# Data in this exercise:
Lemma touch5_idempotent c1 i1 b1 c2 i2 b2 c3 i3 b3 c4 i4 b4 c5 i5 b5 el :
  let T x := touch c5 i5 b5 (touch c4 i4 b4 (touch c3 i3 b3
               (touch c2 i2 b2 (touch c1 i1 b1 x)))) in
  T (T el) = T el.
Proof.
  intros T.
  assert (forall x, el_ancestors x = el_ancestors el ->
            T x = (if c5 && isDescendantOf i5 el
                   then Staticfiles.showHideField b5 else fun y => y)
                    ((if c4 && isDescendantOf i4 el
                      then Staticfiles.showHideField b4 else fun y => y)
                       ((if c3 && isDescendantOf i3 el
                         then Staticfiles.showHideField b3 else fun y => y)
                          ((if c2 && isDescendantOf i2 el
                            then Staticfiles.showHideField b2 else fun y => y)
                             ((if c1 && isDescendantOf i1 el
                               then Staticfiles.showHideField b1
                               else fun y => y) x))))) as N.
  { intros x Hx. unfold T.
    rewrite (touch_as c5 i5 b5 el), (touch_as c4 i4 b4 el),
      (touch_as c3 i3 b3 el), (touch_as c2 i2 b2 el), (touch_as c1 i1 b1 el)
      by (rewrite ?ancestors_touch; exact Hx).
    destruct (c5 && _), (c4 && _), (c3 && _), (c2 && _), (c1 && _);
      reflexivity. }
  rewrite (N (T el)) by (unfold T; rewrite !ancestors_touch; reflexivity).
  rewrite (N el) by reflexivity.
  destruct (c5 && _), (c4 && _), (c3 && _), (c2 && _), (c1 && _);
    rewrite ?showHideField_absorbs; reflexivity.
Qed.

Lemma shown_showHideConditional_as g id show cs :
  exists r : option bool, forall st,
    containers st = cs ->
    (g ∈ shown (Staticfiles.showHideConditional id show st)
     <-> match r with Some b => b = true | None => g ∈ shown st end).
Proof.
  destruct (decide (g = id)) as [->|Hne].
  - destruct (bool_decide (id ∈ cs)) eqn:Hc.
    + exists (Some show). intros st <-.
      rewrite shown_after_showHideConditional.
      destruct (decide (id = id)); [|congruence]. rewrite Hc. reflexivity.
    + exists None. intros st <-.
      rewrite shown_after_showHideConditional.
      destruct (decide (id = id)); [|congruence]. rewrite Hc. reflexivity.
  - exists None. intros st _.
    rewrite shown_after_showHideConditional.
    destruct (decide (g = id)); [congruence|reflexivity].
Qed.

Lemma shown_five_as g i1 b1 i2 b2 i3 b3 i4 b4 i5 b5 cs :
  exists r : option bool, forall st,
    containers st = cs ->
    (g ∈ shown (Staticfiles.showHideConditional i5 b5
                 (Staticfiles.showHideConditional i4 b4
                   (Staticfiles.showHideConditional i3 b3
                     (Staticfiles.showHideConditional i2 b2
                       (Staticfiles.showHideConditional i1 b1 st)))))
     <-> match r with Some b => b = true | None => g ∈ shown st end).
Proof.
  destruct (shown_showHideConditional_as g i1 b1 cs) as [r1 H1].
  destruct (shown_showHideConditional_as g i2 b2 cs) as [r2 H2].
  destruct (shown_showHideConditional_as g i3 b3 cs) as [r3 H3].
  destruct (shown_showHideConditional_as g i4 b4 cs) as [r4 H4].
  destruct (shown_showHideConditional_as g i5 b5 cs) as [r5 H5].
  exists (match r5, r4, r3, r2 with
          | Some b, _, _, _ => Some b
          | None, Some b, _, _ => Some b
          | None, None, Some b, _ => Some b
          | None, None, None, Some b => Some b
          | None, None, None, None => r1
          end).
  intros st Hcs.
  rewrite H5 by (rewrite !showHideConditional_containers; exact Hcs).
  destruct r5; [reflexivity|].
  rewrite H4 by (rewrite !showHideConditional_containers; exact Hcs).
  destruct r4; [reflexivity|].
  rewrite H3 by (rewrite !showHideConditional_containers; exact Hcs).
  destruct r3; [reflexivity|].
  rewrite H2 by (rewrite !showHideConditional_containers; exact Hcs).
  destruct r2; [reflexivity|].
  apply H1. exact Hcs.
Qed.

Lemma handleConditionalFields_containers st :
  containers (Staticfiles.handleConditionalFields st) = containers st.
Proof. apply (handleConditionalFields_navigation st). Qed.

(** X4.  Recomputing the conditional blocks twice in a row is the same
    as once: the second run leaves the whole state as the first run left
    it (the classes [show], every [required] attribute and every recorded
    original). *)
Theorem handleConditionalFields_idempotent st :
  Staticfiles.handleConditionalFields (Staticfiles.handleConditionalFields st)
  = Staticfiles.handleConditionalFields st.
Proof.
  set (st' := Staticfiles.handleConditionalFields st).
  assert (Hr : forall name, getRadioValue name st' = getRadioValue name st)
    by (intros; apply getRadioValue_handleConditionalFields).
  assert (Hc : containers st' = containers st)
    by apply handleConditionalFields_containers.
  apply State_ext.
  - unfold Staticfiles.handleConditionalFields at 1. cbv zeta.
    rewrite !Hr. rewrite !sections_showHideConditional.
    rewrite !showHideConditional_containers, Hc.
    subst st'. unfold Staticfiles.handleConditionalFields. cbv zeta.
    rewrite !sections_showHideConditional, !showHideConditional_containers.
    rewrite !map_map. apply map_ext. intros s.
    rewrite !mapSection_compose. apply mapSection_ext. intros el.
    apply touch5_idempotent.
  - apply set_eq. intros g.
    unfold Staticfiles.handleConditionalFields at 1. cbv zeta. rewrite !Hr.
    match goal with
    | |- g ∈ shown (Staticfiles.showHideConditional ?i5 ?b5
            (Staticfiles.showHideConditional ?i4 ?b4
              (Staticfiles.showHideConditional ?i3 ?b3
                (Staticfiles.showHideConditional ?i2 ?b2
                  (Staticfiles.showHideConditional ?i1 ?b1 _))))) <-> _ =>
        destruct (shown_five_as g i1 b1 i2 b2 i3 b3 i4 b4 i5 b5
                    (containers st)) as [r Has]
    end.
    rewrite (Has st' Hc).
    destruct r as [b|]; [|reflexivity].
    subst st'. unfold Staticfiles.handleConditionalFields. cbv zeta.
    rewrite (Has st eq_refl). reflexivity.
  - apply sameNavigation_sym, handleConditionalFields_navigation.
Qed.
==
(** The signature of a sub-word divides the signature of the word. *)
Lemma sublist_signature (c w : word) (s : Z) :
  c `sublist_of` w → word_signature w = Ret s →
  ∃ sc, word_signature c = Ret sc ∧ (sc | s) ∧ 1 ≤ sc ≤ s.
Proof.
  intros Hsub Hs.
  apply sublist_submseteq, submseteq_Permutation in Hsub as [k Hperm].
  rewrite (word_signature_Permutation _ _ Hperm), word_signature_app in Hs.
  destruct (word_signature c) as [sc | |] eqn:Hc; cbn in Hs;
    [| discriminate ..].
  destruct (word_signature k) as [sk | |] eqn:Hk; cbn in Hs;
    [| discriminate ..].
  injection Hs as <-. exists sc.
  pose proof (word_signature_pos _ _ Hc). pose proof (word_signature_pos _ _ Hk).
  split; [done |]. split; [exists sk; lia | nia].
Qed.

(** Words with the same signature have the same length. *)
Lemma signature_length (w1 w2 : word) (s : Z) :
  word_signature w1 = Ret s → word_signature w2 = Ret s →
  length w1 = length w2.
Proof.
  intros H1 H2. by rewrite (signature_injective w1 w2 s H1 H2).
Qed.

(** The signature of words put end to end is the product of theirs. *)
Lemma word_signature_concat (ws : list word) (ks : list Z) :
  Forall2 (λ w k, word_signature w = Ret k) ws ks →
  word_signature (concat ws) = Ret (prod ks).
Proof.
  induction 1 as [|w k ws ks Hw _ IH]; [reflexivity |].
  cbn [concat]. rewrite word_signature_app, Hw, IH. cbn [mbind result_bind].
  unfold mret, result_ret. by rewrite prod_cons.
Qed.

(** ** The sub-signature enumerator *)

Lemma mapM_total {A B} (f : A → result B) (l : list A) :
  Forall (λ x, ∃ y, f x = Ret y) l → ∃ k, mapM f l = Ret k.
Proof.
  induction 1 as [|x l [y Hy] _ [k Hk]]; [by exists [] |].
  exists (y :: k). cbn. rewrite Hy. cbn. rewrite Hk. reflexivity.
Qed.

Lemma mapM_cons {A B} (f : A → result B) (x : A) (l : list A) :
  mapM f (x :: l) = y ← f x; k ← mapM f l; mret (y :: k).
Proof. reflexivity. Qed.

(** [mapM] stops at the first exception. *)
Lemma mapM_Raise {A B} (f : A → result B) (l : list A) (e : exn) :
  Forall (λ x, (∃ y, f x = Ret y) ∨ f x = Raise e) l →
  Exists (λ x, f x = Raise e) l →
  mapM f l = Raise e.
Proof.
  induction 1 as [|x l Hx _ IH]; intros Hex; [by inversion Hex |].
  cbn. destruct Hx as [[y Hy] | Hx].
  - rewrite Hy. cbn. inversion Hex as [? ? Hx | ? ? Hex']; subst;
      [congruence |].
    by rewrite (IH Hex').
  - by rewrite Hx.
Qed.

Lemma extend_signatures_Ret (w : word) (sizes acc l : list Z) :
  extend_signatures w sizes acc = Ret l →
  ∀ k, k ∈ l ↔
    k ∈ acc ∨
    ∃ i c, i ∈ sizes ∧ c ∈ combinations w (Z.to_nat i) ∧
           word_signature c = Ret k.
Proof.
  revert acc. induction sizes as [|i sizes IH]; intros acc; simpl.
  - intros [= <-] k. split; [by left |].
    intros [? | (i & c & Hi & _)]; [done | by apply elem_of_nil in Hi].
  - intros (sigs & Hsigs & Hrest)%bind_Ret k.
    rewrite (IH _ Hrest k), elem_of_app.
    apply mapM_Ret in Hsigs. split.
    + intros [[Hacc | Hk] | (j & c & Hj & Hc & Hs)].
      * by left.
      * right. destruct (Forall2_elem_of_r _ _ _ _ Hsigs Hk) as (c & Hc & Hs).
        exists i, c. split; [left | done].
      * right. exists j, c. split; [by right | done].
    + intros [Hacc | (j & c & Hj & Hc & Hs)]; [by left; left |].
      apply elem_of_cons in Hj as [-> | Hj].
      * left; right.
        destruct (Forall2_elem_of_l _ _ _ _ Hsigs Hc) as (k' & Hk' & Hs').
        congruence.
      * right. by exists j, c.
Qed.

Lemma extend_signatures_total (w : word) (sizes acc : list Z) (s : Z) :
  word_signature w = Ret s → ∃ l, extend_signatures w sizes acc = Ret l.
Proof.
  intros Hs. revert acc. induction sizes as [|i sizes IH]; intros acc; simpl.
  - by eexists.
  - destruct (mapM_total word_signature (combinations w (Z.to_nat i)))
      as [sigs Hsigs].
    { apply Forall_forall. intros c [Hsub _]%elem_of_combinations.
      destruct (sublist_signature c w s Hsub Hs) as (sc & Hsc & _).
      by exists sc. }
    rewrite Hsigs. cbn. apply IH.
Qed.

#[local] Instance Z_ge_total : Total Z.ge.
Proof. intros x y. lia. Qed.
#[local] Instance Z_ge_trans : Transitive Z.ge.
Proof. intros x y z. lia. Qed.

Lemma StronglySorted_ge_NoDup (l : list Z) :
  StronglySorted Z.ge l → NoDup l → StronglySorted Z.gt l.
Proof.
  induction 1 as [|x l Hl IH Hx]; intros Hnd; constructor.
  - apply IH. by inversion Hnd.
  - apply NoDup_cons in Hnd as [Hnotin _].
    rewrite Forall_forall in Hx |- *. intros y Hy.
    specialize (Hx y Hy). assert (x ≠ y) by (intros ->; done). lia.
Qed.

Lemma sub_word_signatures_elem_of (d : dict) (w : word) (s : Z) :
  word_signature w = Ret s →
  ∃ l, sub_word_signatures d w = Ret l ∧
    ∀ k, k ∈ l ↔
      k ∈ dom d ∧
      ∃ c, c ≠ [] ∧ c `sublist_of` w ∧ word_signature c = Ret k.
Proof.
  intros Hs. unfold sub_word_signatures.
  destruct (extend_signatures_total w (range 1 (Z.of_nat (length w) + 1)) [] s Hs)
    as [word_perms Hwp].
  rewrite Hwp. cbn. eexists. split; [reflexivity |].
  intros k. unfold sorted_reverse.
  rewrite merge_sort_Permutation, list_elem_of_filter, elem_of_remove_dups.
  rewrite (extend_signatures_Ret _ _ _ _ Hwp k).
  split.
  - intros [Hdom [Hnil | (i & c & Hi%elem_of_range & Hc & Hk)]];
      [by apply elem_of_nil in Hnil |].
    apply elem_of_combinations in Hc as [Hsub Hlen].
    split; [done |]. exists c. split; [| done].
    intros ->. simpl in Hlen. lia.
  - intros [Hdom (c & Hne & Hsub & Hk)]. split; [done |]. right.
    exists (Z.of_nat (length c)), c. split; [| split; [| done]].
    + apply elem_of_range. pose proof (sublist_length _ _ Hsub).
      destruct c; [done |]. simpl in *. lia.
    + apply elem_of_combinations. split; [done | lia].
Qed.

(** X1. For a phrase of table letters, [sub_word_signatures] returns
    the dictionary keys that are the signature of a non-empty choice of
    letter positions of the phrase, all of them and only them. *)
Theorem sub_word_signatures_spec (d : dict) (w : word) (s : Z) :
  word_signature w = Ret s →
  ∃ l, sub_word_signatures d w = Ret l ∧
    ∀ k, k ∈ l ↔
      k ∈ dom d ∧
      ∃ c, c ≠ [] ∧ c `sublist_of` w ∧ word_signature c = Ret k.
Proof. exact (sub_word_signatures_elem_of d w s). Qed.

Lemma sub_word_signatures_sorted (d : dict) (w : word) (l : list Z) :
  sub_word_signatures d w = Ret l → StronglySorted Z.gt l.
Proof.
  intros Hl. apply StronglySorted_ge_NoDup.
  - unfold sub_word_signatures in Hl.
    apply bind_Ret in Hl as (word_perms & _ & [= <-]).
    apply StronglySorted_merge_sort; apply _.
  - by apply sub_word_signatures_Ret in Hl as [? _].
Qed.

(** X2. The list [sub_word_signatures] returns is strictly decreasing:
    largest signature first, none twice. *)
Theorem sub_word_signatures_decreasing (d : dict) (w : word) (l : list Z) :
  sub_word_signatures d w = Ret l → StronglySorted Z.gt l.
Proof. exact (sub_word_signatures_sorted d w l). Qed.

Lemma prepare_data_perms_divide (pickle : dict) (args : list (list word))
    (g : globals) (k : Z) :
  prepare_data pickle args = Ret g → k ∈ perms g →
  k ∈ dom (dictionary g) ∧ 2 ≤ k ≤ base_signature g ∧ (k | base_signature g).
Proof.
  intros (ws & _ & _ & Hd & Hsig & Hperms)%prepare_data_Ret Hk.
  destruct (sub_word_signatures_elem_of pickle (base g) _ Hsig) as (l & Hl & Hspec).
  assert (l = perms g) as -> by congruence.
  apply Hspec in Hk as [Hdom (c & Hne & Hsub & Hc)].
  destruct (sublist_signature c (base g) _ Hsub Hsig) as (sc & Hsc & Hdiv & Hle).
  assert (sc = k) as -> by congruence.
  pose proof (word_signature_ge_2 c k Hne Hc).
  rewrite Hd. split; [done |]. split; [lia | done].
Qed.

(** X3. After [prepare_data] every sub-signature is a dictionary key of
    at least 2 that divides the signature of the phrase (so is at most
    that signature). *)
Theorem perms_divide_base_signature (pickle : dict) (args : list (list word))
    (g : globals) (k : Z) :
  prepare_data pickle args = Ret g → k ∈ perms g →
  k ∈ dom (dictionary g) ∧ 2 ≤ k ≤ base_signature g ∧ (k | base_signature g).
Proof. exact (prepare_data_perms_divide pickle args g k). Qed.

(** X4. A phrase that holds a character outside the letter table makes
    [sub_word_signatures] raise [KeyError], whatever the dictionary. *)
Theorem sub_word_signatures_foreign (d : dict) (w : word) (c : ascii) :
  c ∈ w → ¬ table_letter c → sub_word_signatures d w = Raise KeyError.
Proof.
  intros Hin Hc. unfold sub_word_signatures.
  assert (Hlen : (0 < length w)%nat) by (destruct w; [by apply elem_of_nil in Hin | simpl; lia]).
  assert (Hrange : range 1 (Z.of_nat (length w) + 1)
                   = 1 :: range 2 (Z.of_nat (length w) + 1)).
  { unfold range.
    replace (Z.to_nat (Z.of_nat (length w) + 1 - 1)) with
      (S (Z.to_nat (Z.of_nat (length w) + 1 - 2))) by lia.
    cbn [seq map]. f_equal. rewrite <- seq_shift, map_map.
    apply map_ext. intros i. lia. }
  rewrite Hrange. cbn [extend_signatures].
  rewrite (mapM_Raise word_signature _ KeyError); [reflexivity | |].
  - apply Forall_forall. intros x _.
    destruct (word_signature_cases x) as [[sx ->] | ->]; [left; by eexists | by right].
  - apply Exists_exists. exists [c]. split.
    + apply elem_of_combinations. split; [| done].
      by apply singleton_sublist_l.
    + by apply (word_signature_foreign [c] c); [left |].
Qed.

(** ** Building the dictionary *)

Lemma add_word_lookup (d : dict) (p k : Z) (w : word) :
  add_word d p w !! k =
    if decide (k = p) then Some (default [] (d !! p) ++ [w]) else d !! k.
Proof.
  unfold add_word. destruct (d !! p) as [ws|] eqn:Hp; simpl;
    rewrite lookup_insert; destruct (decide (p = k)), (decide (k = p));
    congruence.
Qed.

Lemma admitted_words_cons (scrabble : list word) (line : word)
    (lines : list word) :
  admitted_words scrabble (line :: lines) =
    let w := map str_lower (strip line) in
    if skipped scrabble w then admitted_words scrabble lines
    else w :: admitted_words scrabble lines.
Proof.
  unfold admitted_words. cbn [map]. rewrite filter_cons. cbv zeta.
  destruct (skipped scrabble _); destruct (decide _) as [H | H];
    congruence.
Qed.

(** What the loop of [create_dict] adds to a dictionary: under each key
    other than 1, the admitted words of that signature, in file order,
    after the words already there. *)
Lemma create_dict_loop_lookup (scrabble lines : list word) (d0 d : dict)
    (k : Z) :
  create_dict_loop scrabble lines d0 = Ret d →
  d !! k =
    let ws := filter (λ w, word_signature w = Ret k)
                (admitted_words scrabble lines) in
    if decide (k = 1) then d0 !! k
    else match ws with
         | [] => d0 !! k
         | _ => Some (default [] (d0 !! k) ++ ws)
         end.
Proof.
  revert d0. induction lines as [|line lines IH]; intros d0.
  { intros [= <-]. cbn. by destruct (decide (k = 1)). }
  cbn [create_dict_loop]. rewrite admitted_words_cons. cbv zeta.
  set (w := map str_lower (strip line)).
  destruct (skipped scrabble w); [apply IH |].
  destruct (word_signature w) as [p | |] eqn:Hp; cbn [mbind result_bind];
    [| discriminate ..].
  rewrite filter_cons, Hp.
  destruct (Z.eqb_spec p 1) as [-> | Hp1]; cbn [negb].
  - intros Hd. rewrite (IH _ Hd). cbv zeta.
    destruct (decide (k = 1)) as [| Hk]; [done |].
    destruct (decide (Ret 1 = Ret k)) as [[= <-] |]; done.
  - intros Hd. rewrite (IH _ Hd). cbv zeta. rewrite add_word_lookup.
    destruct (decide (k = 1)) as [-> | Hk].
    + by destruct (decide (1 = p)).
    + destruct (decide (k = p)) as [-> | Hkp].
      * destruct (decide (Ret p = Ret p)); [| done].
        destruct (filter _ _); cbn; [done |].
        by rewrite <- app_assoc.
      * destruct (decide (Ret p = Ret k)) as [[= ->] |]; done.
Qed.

# Aim of the task:
What lines in the material include the string "every"? Pull each one out.

# Written solution:
    it (the classes [show], every [required] attribute and every recorded
(** X3. After [prepare_data] every sub-signature is a dictionary key of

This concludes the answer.